Material for this exercise:
_____

(* ===== verification/Descriptor.v ===== *)
(** * The semantic descriptor

    [SemanticDescriptor] of [src/src/model-interface.ts] with its decoder
    ([decodeSemanticDescriptorValue] and the functions it calls), the canonical
    value and text of a descriptor, and its digest. The three constant fields
    ([schema], [resolverSemanticsVersion], [comparisonPolicyVersion]), the
    constant [actionVariable] and the constant [provenance] are checked by the
    decoder and not stored: their types have one inhabitant. *)

From S2P Require Import Prelude JsNumber Utf16 JsData StrictJson Decode ModelTypes Canonical.

Inductive phase_t := Initialize | Transition.

Inductive root_t := InitialState | StepParameters.

Record ResolvedInput := MkInput {
  ri_id : ustring;
  ri_root : root_t;
  ri_path : list ContractPathSegment;
  ri_type : ModelType }.

Record ResolvedAction := MkAction {
  ra_id : ustring;
  ra_phase : phase_t;
  ra_wireAction : ustring;
  ra_wireAliases : list ustring;
  ra_inputs : list ResolvedInput }.

Record ResolvedObservation := MkObservation {
  ro_id : ustring;
  ro_wireName : ustring;
  ro_type : ModelType }.

Record ResolvedRunProfile := MkRunProfile {
  rp_configuredParamVar : option ustring;
  rp_itfParamVars : list ustring;
  rp_effectiveParamVars : list ustring }.

Record SemanticDescriptor := MkDescriptor {
  sd_interfaceVersion : ustring;
  sd_module : ustring;
  sd_runProfile : ResolvedRunProfile;
  sd_initializers : list ResolvedAction;
  sd_actions : list ResolvedAction;
  sd_observations : list ResolvedObservation }.
(** A record that is not safe does not come back as itself. *)
Lemma walk_record n fields :
  walk (S n) (encodeValue (VRecord fields)) = Ok (VRecord fields) <->
  record_safe fields = true /\ Forall (fun e => walk n (encodeValue e.2) = Ok e.2) fields.
Proof.
  cbn [Protocol.walk encodeValue]. unfold walk_object.
  set (obj := map (fun e => (e.1, encodeValue e.2)) fields).
  assert (walk_marker (walk n) obj = None <-> marker_like fields = false) as Hmarker.
  { subst obj. destruct fields as [|[k v] [|]]; [done| |by destruct v].
    cbn. destruct v; cbn; repeat case_bool_decide; cbn; try done; split; try done; congruence. }
  assert (forall r, walk_marker (walk n) obj = Some r -> r <> Ok (VRecord fields)) as Hnot.
  { intros r. unfold walk_marker. destruct obj as [|[k []] [|]]; try done;
      repeat case_bool_decide; try done; intros [= <-];
      try (destruct (BigInt_of_string s)); try (destruct (mapM _ l)); done. }
  unfold record_safe. destruct (walk_marker (walk n) obj) as [r|] eqn:E.
  { split; [intros ->; exfalso; by apply (Hnot _ eq_refl)|].
    intros [H _]. apply andb_true_iff in H as [[Hm%negb_true_iff _]%andb_true_iff _].
    by apply Hmarker in Hm. }
  rewrite (proj1 Hmarker eq_refl). cbn [negb andb].
  unfold obj at 1. rewrite has_own_encode.
  destruct (bool_decide ($"proto_step" ∈ state_keys fields)); cbn [negb andb].
  { split; [|by intros [? _]]. destruct (walkMessage _ _ obj); done. }
  assert (length obj = length fields) as -> by (subst obj; by rewrite length_map).
  unfold obj at 1 2. rewrite !has_own_encode.
  destruct ((length fields =? 2)%nat && _ && _) eqn:Ev; cbn [negb].
  { split; [|by intros [? _]]. destruct (getf obj _); try done. by destruct (walk n _). }
  transitivity (mapM (fun kv => pair kv.1 <$> walk n kv.2) obj = Ok fields).
  { rewrite fmap_Ok. split; [by intros (a & H & [= ->])|]. intros H. by exists fields. }
  rewrite mapM_res_Ok. split.
  - intros H. split; [done|]. unfold obj in H. apply Forall2_fmap_l in H.
    clear -H. induction fields as [|[k v] l IH]; inversion H as [|? ? ? ? H1 H2]; subst; constructor; [|by apply IH].
    cbn in *. apply fmap_Ok in H1 as (a & Ha & [= <-]). done.
  - intros [_ H]. apply Forall2_fmap_l. clear -H. induction H as [|[k v] l Hv _ IH]; constructor; [|done].
    cbn in *. by rewrite Hv.
Qed.

Lemma walk_list n (c : list Value -> Value) l :
  (forall l l', c l = c l' -> l = l') ->
  Forall (fun v => walk n (encodeValue v) = Ok v <-> wire_safe v = true) l ->
  c <$> mapM (walk n) (map encodeValue l) = Ok (c l) <-> forallb wire_safe l = true.
Proof.
  intros Hc Hl. rewrite fmap_Ok.
  transitivity (mapM (walk n) (map encodeValue l) = Ok l).
  { split; [|eauto]. by intros (a & H & <-%Hc). }
  rewrite mapM_encode. by apply Forall_forallb_iff.
Qed.

Lemma depth_single k l n :
  (js_depth (JObj [(k, JArr l)]) < S n)%nat -> Forall (fun x => (js_depth x < n)%nat) l.
Proof.
  intros H. cbn in H. assert (list_max (map js_depth l) < n)%nat as Hm by lia.
  by apply (list_max_lt js_depth) in Hm.
Qed.

Lemma depth_array l n :
  (js_depth (JArr l) < S n)%nat -> Forall (fun x => (js_depth x < n)%nat) l.
Proof. intros H. apply (list_max_lt js_depth). cbn in H. lia. Qed.

Lemma walk_encode v n :
  (js_depth (encodeValue v) < n)%nat ->
  walk n (encodeValue v) = Ok v <-> wire_safe v = true.
Proof.
  revert n. induction v as [z|b|s|l IH|l IH|l IH|l IH|l IH|t v IH|s| |m] using Value_ind';
    intros [|n] Hn; try lia.
  - change (VInt <$> BigInt_of_string (dec_of_Z z) = Ok (VInt z) <-> true = true).
    by rewrite BigInt_of_dec_of_Z.
  - done.
  - done.
  - apply (walk_list n VSet); [by intros ? ? [= ->]|]. apply depth_single, Forall_map in Hn.
    eapply Forall_impl; [apply Forall_and; split; [exact IH|exact Hn]|]. intros x [Hx ?]. by apply Hx.
  - apply (walk_list n VSeq); [by intros ? ? [= ->]|]. apply depth_array, Forall_map in Hn.
    eapply Forall_impl; [apply Forall_and; split; [exact IH|exact Hn]|]. intros x [Hx ?]. by apply Hx.
  - apply (walk_list n VTuple); [by intros ? ? [= ->]|]. apply depth_single, Forall_map in Hn.
    eapply Forall_impl; [apply Forall_and; split; [exact IH|exact Hn]|]. intros x [Hx ?]. by apply Hx.
  - change (VMap <$> mapM (map_entry (walk n)) (map (fun e => JArr [encodeValue e.1; encodeValue e.2]) l) = Ok (VMap l)
      <-> forallb (fun e => wire_safe e.1 && wire_safe e.2) l = true).
    apply depth_single, Forall_map in Hn. rewrite fmap_Ok.
    transitivity (mapM (map_entry (walk n)) (map (fun e => JArr [encodeValue e.1; encodeValue e.2]) l) = Ok l).
    { split; [|eauto]. by intros (a & H & [= ->]). }
    rewrite mapM_encode. apply Forall_forallb_iff.
    eapply Forall_impl; [apply Forall_and; split; [exact IH|exact Hn]|]. intros [k x] [[Hk Hx] Hd].
    change (js_depth (JArr [encodeValue k; encodeValue x]) < n)%nat in Hd.
    cbn [js_depth map list_max foldr] in Hd. cbn [fst snd] in *. rewrite andb_true_iff, <- (Hk n), <- (Hx n) by lia.
    unfold map_entry. cbn [mbind res_mbind nth fst snd].
    destruct (walk n (encodeValue k)), (walk n (encodeValue x)); cbn;
      (split; [intros H; try discriminate H; injection H as -> ->; done
        |intros [H1 H2]; try discriminate H1; try discriminate H2;
         injection H1 as ->; injection H2 as ->; reflexivity]).
  - rewrite walk_record. cbn [wire_safe]. rewrite andb_true_iff.
    assert (Forall (fun e => (js_depth (encodeValue e.2) < n)%nat) l) as Hd.
    { cbn [encodeValue js_depth] in Hn. rewrite map_map in Hn. cbn [snd] in Hn.
      apply (list_max_lt (fun e : ustring * Value => js_depth (encodeValue e.2))). lia. }
    rewrite (Forall_forallb_iff _ (fun e => wire_safe e.2)); [done|].
    eapply Forall_impl; [apply Forall_and; split; [exact IH|exact Hd]|]. intros x [Hx ?]. by apply Hx.
  - change (VVariant t <$> walk n (encodeValue v) = Ok (VVariant t v) <-> wire_safe v = true).
    cbn in Hn. rewrite <- (IH n) by lia. rewrite fmap_Ok. split; [|eauto].
    by intros (a & H & [= ->]).
  - done.
  - done.
  - done.
Qed.

(** ** Totality *)

(** The errors the language throws: neither a protocol error of the program's
    own nor the mark of the model's recursion bound. *)
Definition native (c : exn_class) : bool :=
  match c with XSyntax | XRange | XType | XError => true | _ => false end.

Definition total {A} (r : res exn A) : Prop :=
  match r with Ok _ => True | Err e => native (exn_name e) = true end.

Lemma total_bind {A B} (r : res exn A) (f : A -> res exn B) :
  total r -> (forall a, total (f a)) -> total (r ≫= f).
Proof. destruct r; cbn; auto. Qed.

Lemma total_fmap {A B} (f : A -> B) (r : res exn A) : total r -> total (f <$> r).
Proof. by destruct r. Qed.

Lemma total_mapM {A B} (f : A -> res exn B) l : Forall (fun x => total (f x)) l -> total (mapM f l).
Proof.
  induction 1 as [|x l Hx _ IH]; [done|]. cbn. apply total_bind; [done|]. intros y.
  apply total_bind; [done|]. done.
Qed.

Lemma total_get_prop v name : total (get_prop v name).
Proof. by destruct v. Qed.

Lemma total_in_prop v name : total (in_prop v name).
Proof. by destruct name. Qed.

#[local] Hint Resolve total_fmap total_get_prop total_in_prop : mirror.
#[local] Hint Extern 1 (total (Ok _)) => exact I : mirror.
#[local] Hint Extern 1 (total (mret _)) => exact I : mirror.
#[local] Hint Extern 1 (total (throw _ _)) => reflexivity : mirror.

Lemma total_stringify v : total (stringify number_text v).
Proof.
  induction v as [| | | | | |l IH|o IH] using js_ind'; try done.
  - cbn. apply total_bind; [|done]. apply total_mapM. eapply Forall_impl; [exact IH|]. intros x. apply total_fmap.
  - cbn. apply total_bind; [|done]. apply total_mapM. eapply Forall_impl; [exact IH|]. intros x. apply total_fmap.
Qed.

Lemma total_template v : total (template_text number_text v).
Proof.
  induction v as [| | | | | |l IH|o IH] using js_ind'; try done.
  - cbn. apply total_fmap, total_mapM. eapply Forall_impl; [exact IH|]. by intros [].
  - cbn. by destruct (has_own o _).
Qed.

Lemma total_validate_result v : total (validate_result number_text v).
Proof.
  assert (forall v, total (stringified number_text v)) as Hs
    by (intros; apply total_fmap, total_stringify).
  destruct v; try done; cbn -[stringified get_prop]; try (apply total_fmap, Hs).
  - apply total_bind; [apply total_get_prop|]. intros []; try done; apply total_fmap, Hs.
Qed.

Lemma total_decodeJobOutcome v : total (decodeJobOutcome number_text v).
Proof.
  unfold decodeJobOutcome. apply total_bind; [apply total_in_prop|]. intros [].
  - apply total_bind; [apply total_get_prop|]. intros a. apply total_fmap, total_validate_result.
  - apply total_bind; [apply total_in_prop|]. intros [].
    + do 3 (apply total_bind; [apply total_get_prop|]; intros). done.
    + apply total_bind; [apply total_get_prop|]. intros []; try done; apply total_fmap, total_fmap, total_stringify.
Qed.

Lemma total_decodePath p : total (decodePath p).
Proof.
  unfold decodePath. destruct (nullish p _); try done. apply total_mapM, Forall_forall. intros x _.
  unfold decodePathSeg. apply total_bind; [apply total_get_prop|]. intros []; try done;
    apply total_fmap, total_get_prop.
Qed.

(** Below a bound on the depth, [w] is total. *)
Section total.
Context (w : js -> res exn Value) (n : nat) (Hw : forall v, (js_depth v < n)%nat -> total (w v)).

Lemma depth_getf o k : (js_depth (JObj o) <= n)%nat -> (1 < n)%nat -> (js_depth (getf o k) < n)%nat.
Proof.
  intros Ho Hn. assert (Forall (fun kv => (js_depth kv.2 < n)%nat) o) as Hd.
  { apply (list_max_lt (fun kv : ustring * js => js_depth kv.2)). cbn in Ho. lia. }
  clear Ho. induction o as [|[k' v] o IH]; cbn; [lia|]. apply Forall_cons in Hd as [Hv Hd].
  destruct (bool_decide (k = k')); auto.
Qed.

Lemma total_walk_state v : (js_depth v < n)%nat -> total (walk_state w v).
Proof. intros H. by apply total_fmap, Hw. Qed.

Lemma total_decodeHint h : (js_depth h < n)%nat -> (1 < n)%nat -> total (decodeHint w h).
Proof.
  intros Hh Hn. unfold decodeHint.
  assert (forall name, total (x ← get_prop h name; w x)) as Hx.
  { intros name. destruct h; try done; cbn [get_prop mbind res_mbind]; apply Hw; try (cbn; lia).
    pose proof (depth_getf o (lit name)) as Hd. cbn in Hh, Hd. lia. }
  do 2 (apply total_bind; [apply total_get_prop || apply total_decodePath|]; intros).
  apply total_bind; [apply total_get_prop|]; intros kind.
  repeat match goal with |- context [if ?b then _ else _] => destruct b end; try done;
    try (apply total_fmap, Hx).
  - apply total_bind; [apply Hx|]; intros. apply total_bind; [apply Hx|done].
  - apply total_bind; [apply Hx|]; intros. apply total_bind; [apply Hx|done].
Qed.

Lemma total_decodeHints h : (js_depth h <= n)%nat -> (1 < n)%nat -> total (decodeHints w h).
Proof.
  intros Hh Hn. unfold decodeHints. destruct h as [| | | | | |l|]; try done.
  apply total_fmap, total_mapM. eapply Forall_impl; [apply (list_max_lt js_depth); cbn in Hh; apply Hh|].
  intros x Hx. by apply total_decodeHint.
Qed.

Lemma total_walkMessage obj :
  (js_depth (JObj obj) <= n)%nat -> (1 < n)%nat -> total (walkMessage number_text w obj).
Proof.
  intros Ho Hn.
  assert (forall name, (js_depth (getf obj (lit name)) < n)%nat) as Hf
    by (intros; apply depth_getf; [done|lia]).
  assert (forall name, total (walk_state w (getf obj (lit name)))) as Hs
    by (intros; by apply total_walk_state).
  unfold walkMessage.
  repeat match goal with |- context [if ?b then _ else _] => destruct b end;
    try done; try (by apply total_fmap, Hs); try (by apply total_fmap, total_decodeJobOutcome);
    try (by apply total_fmap, total_validate_result).
  - apply total_bind; [apply Hs|]; intros. apply total_bind; [apply Hs|]; intros.
    apply total_bind; [|done]. apply total_decodeHints; [|done]. apply Nat.lt_le_incl, Hf.
  - apply total_bind; [apply total_template|done].
Qed.

Lemma js_depth_pos v : (1 <= js_depth v)%nat.
Proof. destruct v; cbn; lia. Qed.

_____

What this task involves: Go through the data and show every line where "change" occurs.

Solution:
  - change (VInt <$> BigInt_of_string (dec_of_Z z) = Ok (VInt z) <-> true = true).
  - change (VMap <$> mapM (map_entry (walk n)) (map (fun e => JArr [encodeValue e.1; encodeValue e.2]) l) = Ok (VMap l)
    change (js_depth (JArr [encodeValue k; encodeValue x]) < n)%nat in Hd.
  - change (VVariant t <$> walk n (encodeValue v) = Ok (VVariant t v) <-> wire_safe v = true).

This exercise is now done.